One night, as a couple lays down for bed, the husband starts rubbing his
wife's arm.

The wife turns over and says "I'm sorry honey, I've got a gynaecologist
appointment tomorrow and I want to stay fresh."

The husband, rejected, turns over. A few minutes later, he rolls back over
and taps his wife again.

"Do you have a dentist appointment tomorrow too?"

*******************************************************
Number 2.

Bill worked in a pickle factory. He had been employed there for a number
of years when he came home one day to confess to his wife that he had
terrible
compulsion. He had an urge to stick his chipolata into the pickle slicer.

His wife suggested that he should see a sex therapist to talk about it, but
Bill said he would be too embarrassed. He vowed to overcome the compulsion
on
his own.

One day a few weeks later, Bill came home.

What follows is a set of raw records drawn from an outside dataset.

(** ** Schemas *)

(** The forms of [spec.Schema] the generator uses: a reference, a scalar with
    its type and format, one with an enumeration of its values, a choice of
    scalar types, an array with its [x-kubernetes-list-type] and
    [x-kubernetes-list-map-keys], a map, a struct with its properties and
    the required ones, and a schema that says nothing; each may have a default
    value and other extensions. *)
Inductive schema : Type :=
| ref (name : string)
| scalar (type format : string)
| enumerated (type format : string) (values : list string)
| one_of (types : list string) (format : string)
| anything
| array (list_type : string) (keys : list string) (items : schema)
| map_of (values : schema)
| object (properties : list (string * schema)) (required : list string)
| defaulted (value : json) (s : schema)
| extended (extensions : list (string * json)) (s : schema).

(** The form of a schema, without default and extensions. *)
Fixpoint bare (s : schema) : schema :=
  match s with
  | defaulted _ s | extended _ s => bare s
  | _ => s
  end.

(** [common.OpenAPIDefinition]. *)
Record definition : Type := mkDefinition { d_schema : schema; d_dependencies : list string }.

(** *** Library types *)
Module SchemaLib.
Definition schema_LocalObjectReference : definition := mkDefinition
  (extended [("x-kubernetes-map-type", JStr "atomic")] (object
    [("name", defaulted (JStr "") (scalar "string" ""))]
    []))
  [].

Definition schema_ObjectReference : definition := mkDefinition
  (extended [("x-kubernetes-map-type", JStr "atomic")] (object
    [("kind", scalar "string" "");
     ("namespace", scalar "string" "");
     ("name", scalar "string" "");
     ("uid", scalar "string" "");
     ("apiVersion", scalar "string" "");
     ("resourceVersion", scalar "string" "");
     ("fieldPath", scalar "string" "")]
    []))
  [].

Definition schema_Condition : definition := mkDefinition
  (object
    [("type", defaulted (JStr "") (scalar "string" ""));
     ("status", defaulted (JStr "") (scalar "string" ""));
     ("observedGeneration", scalar "integer" "int64");
     ("lastTransitionTime", ref "k8s.io/apimachinery/pkg/apis/meta/v1.Time");
     ("reason", defaulted (JStr "") (scalar "string" ""));
     ("message", defaulted (JStr "") (scalar "string" ""))]
    ["type"; "status"; "lastTransitionTime"; "reason"; "message"])
  ["k8s.io/apimachinery/pkg/apis/meta/v1.Time"].

Definition schema_FieldsV1 : definition := mkDefinition
  (object [] [])
  [].

Definition schema_ListMeta : definition := mkDefinition
  (object
    [("selfLink", scalar "string" "");
     ("resourceVersion", scalar "string" "");
     ("continue", scalar "string" "");
     ("remainingItemCount", scalar "integer" "int64")]
    [])
  [].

His wife could see at once
that
something was seriously wrong.

. "What's wrong, Bill?" she asked.

"Do you remember that I told you how I had this tremendous urge to put my
chipolata into the pickle slicer?"

"Oh, Bill, you didn't."

"Yes, I did."

"My God, Bill, what happened?"

"I got fired."

"No, Bill. I mean, what happened with the pickle slicer?"

"Oh...she got fired too."

*******************************************************
Number 1.

A couple had been married for 50 years. They were sitting at the breakfast
table one morning when the wife says,

"Just think, fifty years ago we were sitting here at this breakfast table
together."

"I know," the old man said, "We were probably sitting here naked as
jaybirds fifty years ago."

"Well," Granny snickered, "Let's relive some old times."

Whereupon the two stripped to the buff and sat down at the table.

"You know, honey," the little old lady said breathlessly, "My nipples are
as hot for you today as they were fifty years ago."

"I wouldn't be surprised," replied Gramps. "One's in your coffee and the
other's in your oatmeal.
"Always do sober what you said you'd do drunk. That will teach you to keep your mouth shut."